Yup, two mahoosive turbos strapped onto the 6 litre Chevy small block! Impressed he got enough traction to get it to that speed in the distance.


----------



## Eatpies (Sep 29, 2003)

David, with the new LC maps do you think you could improve on your best previous 0-60mph/0-100mph? As you seemed to easily stay with the Turbo S after it launched first.


----------



## David.Yu (Jun 28, 2001)

Eatpies said:


> David, with the new LC maps do you think you could improve on your best previous 0-60mph/0-100mph? As you seemed to easily stay with the Turbo S after it launched first.


Yup, undoubtedly. Even on the cold, damp concrete on Saturday, best 0-60 was 3.3s and 0-100 in 6.9.
Believe me, that was some going on that surface!

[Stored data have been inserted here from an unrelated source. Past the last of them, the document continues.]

Lemma in_hand_dequeue s w k g :
  in_hand s w k g → queue_of w g = [] →
  in_hand s (set_queue w (delete g (<[g := queue_of w g ++ [k]]> (nodeQueue w)))
    (failuresForGroup w)) k g.
Proof.
  intros [Ha Hho Hh Ho Hf] Hnil. rewrite delete_insert_eq.
  split; simpl; [done|done| |done|].
  - intros k' g'. rewrite <- Hh. f_equal.
    pose proof (holders_set_queue w (delete g (nodeQueue w)) (failuresForGroup w) k' g') as Hset.
    rewrite lookup_delete in Hset.
    case_decide as Hg; [subst; rewrite Hnil in Hset|]; simpl in Hset; [lia|].
    unfold queue_of in Hset. lia.
  - intros g' Hg'. unfold queue_of. simpl. rewrite lookup_delete.
    case_decide; [done|by apply Hf].
Qed.

(** Queueing the node in hand while its group has no failure. *)
Lemma enqueue_accounted s w k g :
  in_hand s w k g → failuresForGroup w !! g ≠ Some true →
  accounted s (set_queue w (<[g := queue_of w g ++ [k]]> (nodeQueue w)) (failuresForGroup w)).
Proof.
  intros [Ha Hho Hh Ho Hf] Hnf. split; simpl; [done|done| |done|].
  - intros k' g'. rewrite <- Hh.
    pose proof (holders_set_queue w (<[g := queue_of w g ++ [k]]> (nodeQueue w))
      (failuresForGroup w) k' g') as Hset.
    rewrite lookup_insert in Hset. case_decide as Hg; simpl in Hset.
    + subst g'. rewrite cnt_app, cnt_cons in Hset. change (cnt k' []) with 0%nat in Hset.
      repeat case_decide; simplify_eq; lia.
    + rewrite decide_False by congruence. fold (queue_of w g') in Hset. lia.
  - intros g' Hg'. unfold queue_of. simpl. rewrite lookup_insert.
    case_decide; [congruence|by apply Hf].
Qed.

(** Passing the queue, the node in hand included, to the batcher. *)
Lemma flush_accounted s w k g drain :
  in_hand s w k g →
  let w1 := set_queue w (<[g := queue_of w g ++ [k]]> (nodeQueue w)) (failuresForGroup w) in
  let w2 := AddNodes w1 (queue_of w g ++ [k]) g drain in
  accounted s (set_queue w2 (<[g := []]> (nodeQueue w2)) (failuresForGroup w2)).
Proof.
  intros [Ha Hho Hh Ho Hf] w1 w2.
  destruct (AddNodes_frame w1 (queue_of w g ++ [k]) g drain) as (Et & Eq & Ef & Ek).
  fold w2 in Et, Eq, Ef, Ek. split; simpl.
  - by rewrite Et.
  - done.
  - intros k' g'. rewrite <- Hh.
    pose proof (holders_set_queue w2 (<[g := []]> (nodeQueue w2)) (failuresForGroup w2) k' g') as H2.
    pose proof (AddNodes_holders w1 (queue_of w g ++ [k]) g drain k' g') as HA. fold w2 in HA.
    pose proof (holders_set_queue w (<[g := queue_of w g ++ [k]]> (nodeQueue w))
      (failuresForGroup w) k' g') as H1. fold w1 in H1.
    assert (queue_of w2 g' = if decide (g = g') then queue_of w g ++ [k] else queue_of w g') as Hq2.
    { unfold queue_of at 1. rewrite Eq. unfold w1. simpl. rewrite lookup_insert. by case_decide. }
    rewrite Hq2 in H2. rewrite lookup_insert in H1, H2.
    destruct (decide (g = g')) as [<-|]; simpl in H1, H2.
    + rewrite cnt_app, cnt_cons in *. change (cnt k' []) with 0%nat in *.
      repeat case_decide; simplify_eq; lia.
    + rewrite decide_False by congruence. fold (queue_of w g') in H1.
      fold (queue_of w2 g') in H2. rewrite Hq2 in H2. lia.
  - intros b g' [Hb|[-> _]]%AddNodes_batches; [by apply Ho|done].
  - intros g'. rewrite Ef, Eq. unfold w1, queue_of. simpl. intros Hg'.
    rewrite !lookup_insert. case_decide; [done|by apply Hf].
Qed.

Lemma addToBatcher_accounted s w k g batchSize drain atomic now :
  in_hand s w k g → 1 ≤ batchSize →
  ∃ s', accounted s' (addToBatcher w k g batchSize drain atomic now).
Proof.
  intros H Hbs. unfold addToBatcher. simpl.
  destruct (atomic && default false (failuresForGroup w !! g)) eqn:Hfail.
  - apply andb_true_iff in Hfail as [-> Hfail]. simpl.
    rewrite (proj2 (Z.ltb_lt _ _)).
    2:{ unfold queue_of. simpl. rewrite lookup_delete_eq. simpl. lia. }
    exists (delete k s).
    refine (in_hand_end s (set_queue w (delete g (<[g := queue_of w g ++ [k]]> (nodeQueue w)))
      (failuresForGroup w)) k g _ now (in_hand_dequeue _ _ _ _ H _)).
    apply (ih_failed _ _ _ _ H). by destruct (failuresForGroup w !! g) as [[]|].
  - exists s. set (w1 := set_queue w _ _).
    assert (queue_of w1 g = queue_of w g ++ [k]) as Hq1
      by (unfold w1, queue_of; simpl; by rewrite lookup_insert_eq).
    case_match eqn:Hsize.
    + apply andb_true_iff in Hsize as [-> _]. apply enqueue_accounted; [done|].
      by destruct (failuresForGroup w !! g) as [[]|].
    + rewrite Hq1. by apply flush_accounted.
Qed.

The new map allows full power straight away as opposed to the complete bog previous maps have induced.


----------



## Eatpies (Sep 29, 2003)

Thats very impressive!


----------



## David.Yu (Jun 28, 2001)

Added another 3 vids to my article on Auto-Journals.com but they can be viewed directly here:

vs 711hp RS6






vs 997 GT2






vs 997 GT3 RS (who nails an absolutely perfect launch. But still loses, obviously!)


----------



## Chubby (Mar 13, 2008)

ChuckUK said:


> Doesn't matter if the GTR weighs 4 tonnes, it's already proven that the 2011 GTR can do 3 secs with less that perfect conditions and a Turbo S in 2.9.


Hi Chuck,

I think your missing the point - the bhp always helps the 0-60 times but not by much, it's down to gearing - you could put 200 more bhp through a 500bhp car and the time would maybe drop by 0.2 - 0.3sec - where you do find the extra bhp is mid range and top end, I think someone told me that for every extra 1 mph you need 8 bhp - The standard GT-R will be about the same from 0-60 but from there on the modded GT-R will just pull away, and when you get to 6th gear - it's gone...

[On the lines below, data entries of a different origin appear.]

(* ===== verification/Estimator.v ===== *)
(** Bin-packing estimation of a scale-up (src/pkg/estimator): the estimator,
    the limiter built from thresholds, and the interface of the cluster
    snapshot the estimator simulates on. *)
From stdpp Require Import prelude gmap strings pretty list numbers fin_maps fin_sets.
From S2P Require Import Prelude Api.
Local Open Scope Z_scope.
Local Open Scope ca_scope.

(** ** Pods *)

(** The scheduling constraints the estimator looks at: the topology keys of the
    spread constraints (nil or not), and of the required anti-affinity terms,
    each with whether its selector matches the pod itself. *)
Record Pod : Type := mkPod {
  PodName : string;
  TopologySpreadConstraints : option (list string);
  RequiredAntiAffinity : list (string * bool)
}.

Definition LabelHostname : string := "kubernetes.io/hostname".

Record PodEquivalenceGroup : Type := mkPeg { Pods : list Pod }.

Definition Exemplar (p : PodEquivalenceGroup) : option Pod := head (Pods p).

(** ** Limits *)

Record EstimationContext : Type := mkEstimationContext {
  SimilarNodeGroups : list NodeGroup;
  ClusterMaxNodeLimit : Z;
  CurrentNodeCount : Z
}.

(** The three thresholds (sng_capacity_threshold.go,
    cluster_capacity_threshold.go, static_threshold.go). *)
Inductive Threshold : Type :=
| sngCapacityThreshold
| clusterCapacityThreshold
| staticThreshold (maxNodes maxDuration : Z).

Definition computeNodeGroupCapacity (nodeGroup : NodeGroup) : Z :=
  match TargetSize nodeGroup with
  | Err _ => 0
  | Ok targetSize =>
      let groupCapacity := MaxSize nodeGroup - targetSize in
      if 0 <? groupCapacity then groupCapacity else 0
  end.

Definition sng_NodeLimit (nodeGroup : NodeGroup) (context : option EstimationContext) : Z :=
  match context with
  | None => 0
  | Some c =>
      let total := foldl (λ total sng, total + computeNodeGroupCapacity sng)
                     (computeNodeGroupCapacity nodeGroup) (SimilarNodeGroups c) in
      if total <=? 0 then -1 else total
  end.

Definition cluster_NodeLimit (context : option EstimationContext) : Z :=
  match context with
  | None => 0
  | Some c =>
      if ClusterMaxNodeLimit c =? 0 then 0
      else if (ClusterMaxNodeLimit c <? 0) || (ClusterMaxNodeLimit c <=? CurrentNodeCount c) then -1
      else ClusterMaxNodeLimit c - CurrentNodeCount c
  end.

Definition NodeLimit (t : Threshold) (g : NodeGroup) (c : option EstimationContext) : Z :=
  match t with
  | sngCapacityThreshold => sng_NodeLimit g c
  | clusterCapacityThreshold => cluster_NodeLimit c
  | staticThreshold maxNodes _ => maxNodes
  end.

Definition DurationLimit (t : Threshold) : Z :=
  match t with staticThreshold _ maxDuration => maxDuration | _ => 0 end.

Definition getMinLimit (baseLimit targetLimit : Z) : Z :=
  if (baseLimit <? 0) || (targetLimit <? 0) then -1
  else if ((baseLimit =? 0) || (targetLimit <? baseLimit)) && (0 <? targetLimit) then targetLimit
  else baseLimit.

(** [thresholdBasedEstimationLimiter]; the start time is never the zero time
    after [StartEstimation]. *)
Record limiter : Type := mkLimiter {
  lim_maxDuration : Z;
  lim_maxNodes : Z;
  lim_nodes : Z;
  lim_start : Z
}.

Couple this to weight per bhp and that works against the 0-60 times but then falls away when the car is up and running in a straight line.

My GT-R has 620 bhp plus and will eat a standard GT-R on long pulls, but in the first 3 seconds there isn't enough time to pull a great amount of distance... Now 0-180mph ... different story.

Hope that helps.

Rich.


----------



## paul__k (Dec 8, 2007)

That GT3RS got royally spanked. Fair to say Ze Germans Came off Wurst:smokin:


----------



## Chubby (Mar 13, 2008)

It also has to be noted that V-Max is not all about quick starts and who get to the first corner first... It's more about top end speed on the straight...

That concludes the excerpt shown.